One of the books I am currently reading is "An Introduction to Neural Networks". The introductory chapter covered the Turing Test and the fact that no computer has ever come close to passing it. The context of the chapter was about the limitations of the computer to house and efficiently access a db of human knowledge in order to answer the questions as a human would.
A thought occurred to me. Are humans becoming more computer-like in the way we interact with each other? In this day and age, many of us interact with computers more than we do with humans. I'm doing it write now as I write this. We gain a great deal of our knowledge as a result of direct contact with computer systems and much of our 'human to human' interaction are proxied through computer systems (twitter, IM, email, etc) and we adapt out language on those systems accordingly.
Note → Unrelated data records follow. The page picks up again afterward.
Fixpoint AnalyzeNode (place : list nat) (node : Node) {struct node} : st t unit :=
  match node with
  | BlockNode statements =>
      _ ← PushScope; _ ← each (λ i n, AnalyzeNode (i :: place) n) 0 statements; PopScope
  | ImportDeclNode qualifiedName alias => declare_import qualifiedName alias
  | ModuleDeclNode qualifiedName => enter_module qualifiedName
  | ExportDeclNode declaration _ => AnalyzeNode (0 :: place) declaration
  | VarDeclNode name _ initializer _ _ =>
      _ ← AnalyzeNode (0 :: place) initializer;
      define_variable name (0 :: place) initializer
  | AssignmentNode name object _ dereferenceTarget value index =>
      if decide (name ≠ "") then
        _ ← AnalyzeNode (2 :: place) value;
        assign_variable name value
      else
        _ ← AnalyzeNode (0 :: place) object;
        _ ← AnalyzeNode (1 :: place) dereferenceTarget;
        _ ← AnalyzeNode (3 :: place) index;
        AnalyzeNode (2 :: place) value
  | FunctionDeclNode name _ _ _ _ _ _ _ _ =>
      s ← st_get; DefineCallable name (QualifyCallableName name s)
  | IfStatementNode condition thenBlock elseBlock =>
      _ ← AnalyzeNode (0 :: place) condition;
      analyze_branches (AnalyzeNode (1 :: place) thenBlock) (AnalyzeNode (2 :: place) elseBlock)
  | WhileStatementNode condition body =>
      _ ← AnalyzeNode (0 :: place) condition;
      analyze_while (AnalyzeNode (1 :: place) body)
  | UnsafeNode body => AnalyzeNode (0 :: place) body
  | ReturnNode value => AnalyzeNode (0 :: place) value
  | PrintNode value => AnalyzeNode (0 :: place) value
  | CallNode callee args =>
      _ ← AnalyzeNode (0 :: place) callee;
      _ ← each (λ i n, AnalyzeNode (S i :: place) n) 0 args;
      apply_call callee args
  | MemberAccessNode object _ => AnalyzeNode (0 :: place) object
  | BinaryExprNode lhs _ rhs => _ ← AnalyzeNode (0 :: place) lhs; AnalyzeNode (1 :: place) rhs
  | UnaryExprNode _ operand => AnalyzeNode (0 :: place) operand
  | IndexNode container index => _ ← AnalyzeNode (0 :: place) container; AnalyzeNode (1 :: place) index
  | ArrayLiteralNode elements => each (λ i n, AnalyzeNode (i :: place) n) 0 elements
  | _ => mret tt
  end.

Definition Analyze (root : Node) : st t unit :=
  _ ← st_modify Reset;
  _ ← PushScope;
  _ ← CollectCallables [] root;
  _ ← st_modify (set_scopes (λ _, []));
  _ ← PushScope;
  _ ← st_modify (set_importAliases (λ _, ∅));
  _ ← st_modify (set_module "");
  AnalyzeNode [] root.

(** [SyncStaticAnalyzer::Analyze]: a new analyzer for every program. *)
Definition analyze_program (root : Node) : result unit :=
  match Analyze root init with Ok _ => Ok tt | Throw e => Throw e | Diverge => Diverge end.

End SyncStaticAnalyzer.
(** Locking, on handles that are known: a mutex that the thread holds is
    reported; so is one from which the order leads to a mutex that the thread
    holds; otherwise everything held comes before the new mutex from now on. *)
Lemma ApplyLock_run thread mutex c s :
  kind thread = Thread → kind mutex = Mutex →
  let held := held_locks (id thread) s in
  if decide (id mutex ∈ held) then
    ApplyLock thread mutex c s = Throw (runtime_error (relock (id thread) (id mutex) c))
  else
    (∃ h, h ∈ held ∧ path (lock_graph s) (id mutex) h
       ∧ ApplyLock thread mutex c s = Throw (runtime_error (SyncGraphAnalyzer.lock_cycle h (id mutex) c)))
    ∨ (∀ h, h ∈ held → ¬ path (lock_graph s) (id mutex) h)
      ∧ ∃ g, ApplyLock thread mutex c s =
            Ok (tt, set_held <[id thread := {[id mutex]} ∪ held]> (set_syncGraph g s))
        ∧ SyncGraphAnalyzer.m_joinGraph g = join_graph s
        ∧ ∀ u v, edge (SyncGraphAnalyzer.m_lockGraph g) u v
                 ↔ edge (lock_graph s) u v ∨ u ∈ held ∧ v = id mutex.
Proof.
  intros Ht Hm held. unfold ApplyLock. destruct (decide (kind thread ≠ Thread ∨ kind mutex ≠ Mutex)) as [[?|?]|_]; [done..|].
  rewrite (st_bind_run _ _ s s s) //. fold held. case_decide as Hin; [done|].
  unfold mbind, st_bind.
  destruct (lock_edges_run (id mutex) c (elements held) 0 s) as [(h & Hh & Hp & ->)|(Hn & g & -> & Hj & Hg)].
  - left. exists h. by rewrite -elem_of_elements.
  - right. split; [intros h Hh; apply Hn; by apply elem_of_elements|]. exists g.
    split; [done|]. split; [done|]. intros u v. by rewrite Hg elem_of_elements.
Qed.

Lemma ApplyUnlock_run thread mutex c s :
  kind thread = Thread → kind mutex = Mutex →
  let held := held_locks (id thread) s in
  ApplyUnlock thread mutex c s =
  if decide (id mutex ∈ held) then Ok (tt, set_held <[id thread := held ∖ {[id mutex]}]> s)
  else Throw (runtime_error (not_owned (id thread) (id mutex) c)).
Proof.
  intros Ht Hm held. unfold ApplyUnlock. destruct (decide (kind thread ≠ Thread ∨ kind mutex ≠ Mutex)) as [[?|?]|_]; [done..|].
  rewrite (st_bind_run _ _ s s s) //. fold held. by case_decide.
Qed.

Lemma ApplyJoin_run a b c s :
  kind a = Thread → kind b = Thread →
  path (join_graph s) (id b) (id a)
    ∧ ApplyJoin a b c s = Throw (runtime_error (SyncGraphAnalyzer.join_cycle (id a) (id b) c))
  ∨ ¬ path (join_graph s) (id b) (id a)
    ∧ ∃ g, ApplyJoin a b c s = Ok (tt, set_syncGraph g s)
      ∧ SyncGraphAnalyzer.m_lockGraph g = lock_graph s
      ∧ ∀ u v, edge (SyncGraphAnalyzer.m_joinGraph g) u v ↔ edge (join_graph s) u v ∨ u = id a ∧ v = id b.
Proof.
  intros Ha Hb. unfold ApplyJoin. destruct (decide (kind a ≠ Thread ∨ kind b ≠ Thread)) as [[?|?]|_]; [done..|]. unfold graph_edge.
  destruct (AddJoinEdge_run (id a) (id b) c (m_syncGraph s)) as [[Hp ->]|[Hp ->]]; [by left|right].
  split; [done|]. eexists. split; [done|]. split; [done|]. apply edge_AddEdge.
Qed.

End SyncStaticSpec.
(* ===== verification/SyncScript.v ===== *)
(** * Scripts of synchronisation, analysed and run

    A script is a module that creates threads and mutexes, binds them to
    variables, and locks, unlocks, joins and finishes them.  The same script is
    a syntax tree for the analysis of [SyncAnalysis] and a sequence of calls of
    the native functions of [SyncModule] for the runtime of [SyncRuntime]; the
    theorems relate the two. *)

From stdpp Require Import pretty.
From S2P Require Import Prelude Graphs SyncRuntime SyncSpec Ast TypeNames SyncAnalysis SyncAnalysisSpec SyncModule.
From Stdlib Require Import Lia.

Module SyncScript.
Import Ast SyncModule.

Inductive command :=
  | CCurrent (x : string) | CSpawn (x : string) | CMutex (x : string)
  | CLock (thread mutex : string) | CUnlock (thread mutex : string)
  | CJoin (waiting target : string) | CFinish (thread : string).

(** ** The script as a tree *)

Definition sync_call (alias method : string) (args : list string) : Node :=
  CallNode (MemberAccessNode (IdentifierNode alias) method) (IdentifierNode <$> args).
Definition declare (alias x method : string) : Node :=
  VarDeclNode x "" (sync_call alias method []) false Default_.

Definition embed (alias : string) (c : command) : Node :=
  match c with
  | CCurrent x => declare alias x "current_thread"
  | CSpawn x => declare alias x "spawn"
  | CMutex x => declare alias x "mutex"
  | CLock a b => sync_call alias "lock" [a; b]
  | CUnlock a b => sync_call alias "unlock" [a; b]
  | CJoin a b => sync_call alias "join" [a; b]
  | CFinish a => sync_call alias "finish" [a]
  end.

Definition program (q alias : string) (script : list command) : Node :=
  BlockNode (ModuleDeclNode q :: ImportDeclNode "std.sync" alias :: (embed alias <$> script)).

(** ** The script as calls *)

Record config := MkConfig { env : gmap string handle; runtime : Sync.t }.
Definition start : config := MkConfig ∅ Sync.init.

Definition value_of (cfg : config) (x : string) : handle := default OtherValue (env cfg !! x).

(** [var x = sync.f();] and [sync.f(...);] on the main thread. *)
Definition bind_answer (x : string) (f : native) (cfg : config) : result (config * option string) :=
  r ← f [] (runtime cfg);
  let '(a, e, s) := r in
  Ok (MkConfig (<[x := match a with object h => h | _ => OtherValue end]> (env cfg)) s, e).
Definition call_native (f : native) (args : list string) (cfg : config) : result (config * option string) :=
  r ← f (value_of cfg <$> args) (runtime cfg);
  let '(_, e, s) := r in Ok (MkConfig (env cfg) s, e).

Definition exec (c : command) (cfg : config) : result (config * option string) :=
  match c with
  | CCurrent x => bind_answer x (current_thread Sync.m_mainThreadId) cfg
  | CSpawn x => bind_answer x spawn cfg
  | CMutex x => bind_answer x mutex cfg
  | CLock a b => call_native lock [a; b] cfg
  | CUnlock a b => call_native unlock [a; b] cfg
  | CJoin a b => call_native join [a; b] cfg
  | CFinish a => call_native finish [a] cfg
  end.

(** The machine stops at the first error. *)
Fixpoint run (script : list command) (cfg : config) : result (config * option string) :=
  match script with
  | [] => Ok (cfg, None)
  | c :: script =>
      r ← exec c cfg;
      match r.2 with None => run script r.1 | Some _ => Ok r end
  end.

(** ** The names of the analysis

    The analysis numbers the handles as the runtime does. *)

Abbreviation analyzer := SyncStaticAnalyzer.t.
Import SyncStaticAnalyzer.

Definition thread_name (n : nat) : string := match n with 0 => "main_thread" | _ => "thread#" +:+ pretty n end.
Definition mutex_name (n : nat) : string := "mutex#" +:+ pretty n.

Definition info_of (h : handle) : ResourceInfo :=
  match h with
  | ThreadPtr n => MkInfo Thread (thread_name n)
  | MutexPtr n => MkInfo Mutex (mutex_name n)
  | OtherValue => no_resource
  end.

Lemma app_inj_string (s a b : string) : s +:+ a = s +:+ b → a = b.
Proof. induction s as [|c s IH]; cbn; [done|]. intros [= H]. by apply IH. Qed.

#[global] Instance thread_name_inj : Inj (=) (=) thread_name.
Proof.
  intros [|n] [|m] H; try done. unfold thread_name in H.
  apply app_inj_string in H. by apply (inj pretty) in H.
Qed.
#[global] Instance mutex_name_inj : Inj (=) (=) mutex_name.
Proof. intros n m H%app_inj_string. by apply (inj pretty) in H. Qed.

(** ** The analysis of one command *)

Section static.
Context (alias : string).

(** The state in which the commands are analysed. *)
Record ready (a : analyzer) : Prop := {
  re_alias : IsSyncAlias alias a = true;
  re_scope : m_scopes a ≠ [];
}.

Lemma infer_name x a : InferResource (IdentifierNode x) a = Ok (ResolveResource x a, a).
Proof. done. Qed.

Lemma each_nil {A} (f : nat → A → st analyzer unit) i a : each f i [] a = Ok (tt, a).
Proof. done. Qed.

Lemma analyze_names place l i a :
  each (λ i n, AnalyzeNode (S i :: place) n) i (IdentifierNode <$> l) a = Ok (tt, a).
Proof. revert i. by induction l as [|x l IH]; intros i; [|apply IH]. Qed.

(** A call of the module comes down to what is done for its method. *)
Lemma analyze_call place method args a :
  ready a →
  AnalyzeNode place (sync_call alias method args) a
  = apply_call (MemberAccessNode (IdentifierNode alias) method) (IdentifierNode <$> args) a.
Proof.
  intros Ha. unfold sync_call. cbn [AnalyzeNode].
  rewrite (st_bind_run _ _ a tt a) //. by rewrite (st_bind_run _ _ a tt a); [|apply analyze_names].
Qed.

Lemma analyze_lock place x y a :
  ready a →
  AnalyzeNode place (sync_call alias "lock" [x; y]) a
  = ApplyLock (ResolveResource x a) (ResolveResource y a) (CurrentContext a) a.
Proof.
  intros Ha. rewrite analyze_call //. unfold apply_call. rewrite (st_bind_run _ _ a a a) //.
  cbn [GetSyncCallInfo]. by rewrite (re_alias _ Ha).
Qed.
Lemma analyze_unlock place x y a :
  ready a →
  AnalyzeNode place (sync_call alias "unlock" [x; y]) a
  = ApplyUnlock (ResolveResource x a) (ResolveResource y a) (CurrentContext a) a.
Proof.
  intros Ha. rewrite analyze_call //. unfold apply_call. rewrite (st_bind_run _ _ a a a) //.
  cbn [GetSyncCallInfo]. by rewrite (re_alias _ Ha).
Qed.
Lemma analyze_join place x y a :
  ready a →
  AnalyzeNode place (sync_call alias "join" [x; y]) a
  = ApplyJoin (ResolveResource x a) (ResolveResource y a) (CurrentContext a) a.
Proof.
  intros Ha. rewrite analyze_call //. unfold apply_call. rewrite (st_bind_run _ _ a a a) //.
  cbn [GetSyncCallInfo]. by rewrite (re_alias _ Ha).
Qed.
Lemma analyze_finish place x a :
  ready a → AnalyzeNode place (sync_call alias "finish" [x]) a = Ok (tt, a).
Proof.
  intros Ha. rewrite analyze_call //. unfold apply_call. rewrite (st_bind_run _ _ a a a) //.
  cbn [GetSyncCallInfo]. by rewrite (re_alias _ Ha).
Qed.
Definition Visit_Iter (varName : string) (collection : Node) (adapters : list (IterAdapterKind * Node))
    (body : Node) : M unit :=
  collType ← VisitAndGet collection;
  _ ← throw_if (known_but (TypeInfo.has_kind TypeKind.Array) collType)
        "Object is not iterable (expected array)";
  elemType ← (if TypeInfo.has_kind TypeKind.Array collType then element_type collType else mret TypeInfo.Unknown);
  elemType ← visit_adapters elemType adapters;
  _ ← Define varName elemType false;
  _ ← accept body;
  set_last TypeInfo.Void.

Definition Visit_Leaf (type : string) : M unit :=
  set_last (if decide (type = "integer_literal") then TypeInfo.Int
            else if decide (type = "float_literal") then TypeInfo.Float
            else if decide (type = "string_literal") then TypeInfo.String_
            else if decide (type = "null") then TypeInfo.Void
            else if decide (type = "true" ∨ type = "false") then TypeInfo.Bool
            else TypeInfo.Unknown).

(** The loop of [Visit(RawNode&)]. *)
Fixpoint visit_children (children : list Node) (lastNonUnknown : TypeInfo.t) : M TypeInfo.t :=
  match children with
  | [] => mret lastNonUnknown
  | c :: children =>
      if is_null c then visit_children children lastNonUnknown else
      _ ← Accept c;
      type ← gets lastType;
      visit_children children (if TypeInfo.has_kind TypeKind.Unknown type then lastNonUnknown else type)
  end.
Definition Visit_Raw (children : list Node) : M unit :=
  lastNonUnknown ← visit_children children TypeInfo.Unknown;
  match children with
  | [] => set_last TypeInfo.Unknown
  | _ => if TypeInfo.has_kind TypeKind.Unknown lastNonUnknown then mret tt else set_last lastNonUnknown
  end.

Definition Visit_Comptime (body : Node) : M unit :=
  deeper comptimeDepth set_comptimeDepth (
    if is_null body then set_last TypeInfo.Void else type ← VisitAndGet body; set_last type).

(** ** Declarations *)

Definition Visit_VarDecl (name explicitType : string) (initializer : Node) (isConst : bool)
    (storageClass : StorageClass) : M unit :=
  expectedType ← to_type explicitType;
  let unknown := TypeInfo.has_kind TypeKind.Unknown expectedType in
  initType ← (if is_null initializer then mret TypeInfo.Unknown
              else if unknown then VisitAndGet initializer
              else expecting expectedType (VisitAndGet initializer));
  b ← (if unknown || TypeInfo.has_kind TypeKind.Unknown initType then mret true
       else assignable expectedType initType);
  _ ← throw_if (negb b) ("Type mismatch in declaration of '" +:+ name +:+ "': expected " +:+ explicitType);
  let finalType := if unknown then initType else expectedType in
  _ ← Define name finalType isConst;
  _ ← (if decide (storageClass = Shared)
       then st_modify (λ s, set_sharedVariables ({[name]} ∪ sharedVariables s) s) else mret tt);
  s ← st_get;
  if decide (length (EnvironmentState.scopes (environment s)) = 1) then register_global name finalType
  else mret tt.

(** [m[name] = m[qualified] = x] *)
Definition both {A} (name qualified : string) (x : A) (m : gmap string A) : gmap string A :=
  <[qualified := x]> (<[name := x]> m).

Definition Visit_TypeAlias (name aliased : string) (typeParams : list TypeParameterDecl) : M unit :=
  s ← st_get;
  let qualifiedName := QualifyName s name in
  _ ← match typeParams with
      | [] => on_types (λ r, set_aliases (both name qualifiedName aliased (aliases r)) r)
      | _ => on_types (λ r, set_genericAliases
                              (both name qualifiedName (MkGenericAlias typeParams aliased) (genericAliases r)) r)
      end;
  set_last TypeInfo.Void.

(** [emplace]: an entry that is there stays. *)
Definition emplace_all (l : list (string * TypeInfo.t)) : gmap string TypeInfo.t :=
  foldl (λ m nt, match m !! nt.1 with Some _ => m | None => <[nt.1 := nt.2]> m end) ∅ l.

(** The type of a method or operation. *)
Definition method_type (what name returnTypeName : string) (params : list Parameter_)
    (contexts : list ContextBinding) (raisedEffects : list string) : M (string * TypeInfo.t) :=
  _ ← lift (ValidateParameterList params (what +:+ " '" +:+ name +:+ "'"));
  paramTypes ← fixed_types params;
  variadicParamType ← variadic_type params;
  contextTypes ← context_types contexts;
  raised ← qualify_all raisedEffects;
  returnType ← to_type returnTypeName;
  mret (name, TypeInfo.Function_ paramTypes returnType (Some (required_arity params)) raised contextTypes
                false (is_some variadicParamType) variadicParamType).
(* ===== verification/SemanticSpec.v ===== *)
(** * What the semantic analyzer accepts

    A visit that returns restores every stack and depth of the analyzer
    ([Visit_restores]), so the place of a node in the tree decides the depths that
    its visit sees.  [accepted_places]: in an accepted program every node that the
    analyzer visits stands where its visitor wants it, for instance [return] inside
    a function and no output inside comptime code.  What is visited, and in which
    context, is [visited_children]. *)

From S2P Require Import Prelude Ast TypeNames TypeInfo SemanticState TypeResolver Builtins SemanticCalls.
From S2P Require Import EffectResume SemanticVisitors SemanticFrame.
From Stdlib Require Import Lia.

Module SemanticSpec.
Import Ast SemanticAnalyzer TypeResolver SemanticCalls SemanticVisitors SemanticFrame.

(** ** The nodes that a visit of a node visits in turn *)

Definition not_identifier (n : Node) : bool := negb (bool_decide (is_Some (is_identifier n))).

(** The default values that [check_defaults] visits. *)
Definition visited_defaults (params : list Parameter_) : list Node :=
  defaultValue <$> filter (λ p, Is_true (negb (isVariadic p))) params.

Definition spawns (callee : Node) : bool :=
  match is_member callee with Some (_, member) => bool_decide (member = "spawn") | None => false end.

(** An argument that is a name may be resolved instead, and the first one of
    [spawn] is a group or the function. *)
Definition visited_arguments (callee : Node) (args : list Node) : list Node :=
  filter (λ n, Is_true (not_identifier n))
    (if spawns callee then drop 1 args else args).
Definition visited_callee (callee : Node) : list Node :=
  match callee with
  | IdentifierNode _ => []
  | MemberAccessNode object _ => [object]
  | _ => [callee]
  end.

(** An adapter without an argument. *)
Definition is_reverse (k : IterAdapterKind) : bool := match k with Reverse_ => true | _ => false end.

Definition visited_children (c : context) (n : Node) : list (context * Node) :=
  let here := pair c in
  match n with
  | RawNode _ l | BlockNode l | ArrayLiteralNode l => here <$> l
  | ComptimeNode a => [(in_comptime c, a)]
  | UnaryExprNode _ a | GoExprNode a | AwaitExprNode a | MemberAccessNode a _ | ExportDeclNode a _
  | ReturnNode a | PrintNode a | TransactionNode _ a | ContractNode _ a | VarDeclNode _ _ a _ _ => [here a]
  | UnsafeNode a => [(in_unsafe c, a)]
  | BinaryExprNode a _ b | IndexNode a b | WhileStatementNode a b => [here a; here b]
  | IfStatementNode a b d => [here a; here b; here d]
  | AssignmentNode _ object _ target value index =>
      here <$> (if negb (is_null object) then [object; value]
                else if negb (is_null target) then [target; value] else [value; index])
  | CallNode callee args => here <$> (visited_callee callee ++ visited_arguments callee args)
  | FunctionExprNode _ _ params _ body =>
      (here <$> visited_defaults params) ++ [(in_function_body c, body)]
  | MapLiteralNode _ _ l => here <$> (l.*1 ++ l.*2)
  | IterNode _ a l b =>
      here <$> (a :: b :: (snd <$> filter (λ x, Is_true (negb (is_reverse x.1))) l))
  | HandleNode a l => here a :: ((λ '(MkHandlerCase _ _ _ body), (in_handler c, body)) <$> l)
  | StructDeclNode _ [] _ _ l _ =>
      pair (in_function_body c) <$>
        concat ((λ '(MkStructMethod _ _ _ _ _ contracts body), body :: contracts) <$> l)
  | ActorDeclNode _ [] _ l =>
      pair (in_function_body c) <$>
        concat ((λ '(MkActorMethod _ _ _ _ _ _ contracts body), body :: contracts) <$> l)
  | FunctionDeclNode _ _ isComptime _ params _ _ contracts body =>
      (here <$> visited_defaults params)
      ++ (pair (if isComptime then in_function_body (in_comptime c) else in_function_body c)
            <$> body :: contracts)
  | _ => []
  end.

(** ** What a visitor wants of the place *)

Definition valid_parameters (params : list Parameter_) : Prop := ∀ owner, ValidateParameterList params owner = Ok tt.

Definition allowed (c : context) (n : Node) : Prop :=
  match n with
  | ReturnNode _ => functions c ≠ 0%Z ∨ comptimes c ≠ 0%Z
  | PrintNode _ | UnsafeNode _ => (comptimes c ≤ 0)%Z
  | TransactionNode regions _ => (comptimes c ≤ 0)%Z ∧ regions ≠ []
  | HandleNode _ l =>
      (comptimes c ≤ 0)%Z
      ∧ Forall (λ '(MkHandlerCase _ _ params body),
                  valid_parameters params ∧ EffectResume.CountResumeCalls body = 1) l
  | UnaryExprNode op _ => op ∈ ["+"; "-"; "!"; "not"; "*"; "&"] ∧ (op = "&" → (0 < unsafes c)%Z)
  | BinaryExprNode _ op _ => op ∈ ["and"; "or"; "&&"; "||"] ++ arithmetic_ops ++ comparison_ops
  | CallNode (IdentifierNode name) args => name = "resume" → 0 < handlers c ∧ length args = 1
  | GoExprNode call => ∃ callee args, call = CallNode callee args ∧ (is_Some (is_identifier callee) ∨ is_Some (is_member callee))
  | FunctionDeclNode _ _ _ _ params _ _ _ _ | FunctionExprNode _ _ params _ _ => valid_parameters params
  | StructDeclNode _ _ _ _ l _ => Forall (λ '(MkStructMethod _ _ params _ _ _ _), valid_parameters params) l
  | InterfaceDeclNode _ _ l | EffectDeclNode _ l =>
      Forall (λ '(MkInterfaceMethod _ _ params _), valid_parameters params) l
  | ActorDeclNode _ _ _ l => Forall (λ '(MkActorMethod _ _ _ params _ _ _ _), valid_parameters params) l
  | _ => True
  end.
(** [ResolveUpvalue] in the context at the head: the bindings of a module,
    in the last context, are not captured. *)
Fixpoint resolve_upvalue (module : string) (aliases : gmap string string) (name : string)
    (cs : list FunctionContext) : option Z * list FunctionContext :=
  match cs with
  | [] => (None, cs)
  | current :: parents =>
      match parents with
      | [] => (None, cs)
      | parent :: grandparents =>
          if bool_decide (grandparents = []) && bool_decide (module ≠ "") && bool_decide (aliases !! name = None)
          then (None, cs)
          else match SymbolTable.Resolve name (symbols parent) with
          | Some local => let '(i, c) := capture name true local current in (Some i, c :: parents)
          | None =>
              match resolve_upvalue module aliases name parents with
              | (Some up, parents) => let '(i, c) := capture name false up current in (Some i, c :: parents)
              | (None, parents) => (None, current :: parents)
              end
          end
      end
  end.
Definition ResolveUpvalue (name : string) : gen (option Z) := λ g,
  let '(i, cs) := resolve_upvalue (m_currentModule g) (importAliases (m_metadata g)) name (m_contexts g) in
  Ok (i, set_contexts cs g).

(** The index of a member in a layout, as a byte. *)
Fixpoint member_index (i : nat) (member : string) (layout : list string) : option Z :=
  match layout with
  | [] => None
  | m :: layout => if decide (m = member) then Some (Z.of_nat i mod 2 ^ 8)%Z else member_index (S i) member layout
  end.
Definition field_index (member : string) (layouts : gmap string (list string)) (type : option string) : option Z :=
  type ← type; layout ← layouts !! type; member_index 0 member layout.

Definition ResolveSelfFieldIndex (member : string) : gen (option Z) :=
  c ← CurrentContext;
  g ← st_get;
  mret match field_index member (structLayouts (m_metadata g)) (methodSelfStructType c) with
       | Some i => Some i
       | None => field_index member (actorLayouts (m_metadata g)) (actorSelfType c)
       end.

End GenState.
For instance, a human could ask another human:
"Hey Sam, are you attending OSCON this year?"
The equivilent tweet might be:
"@samkeen are you attending #oscon2009"
And some line of computer code might be:
if(samkeen.attending('oscon2009')) {
#take some action;
}
From this you could conclude that the Tweet syntax is bridging the gap between programming code and human dialogue.
If it is true that the way we attain, and share knowledge is becoming more computer-like, will that not someday allow a computer system to pass the Turing Test. Or in that case would it be the human passing the Turing Test?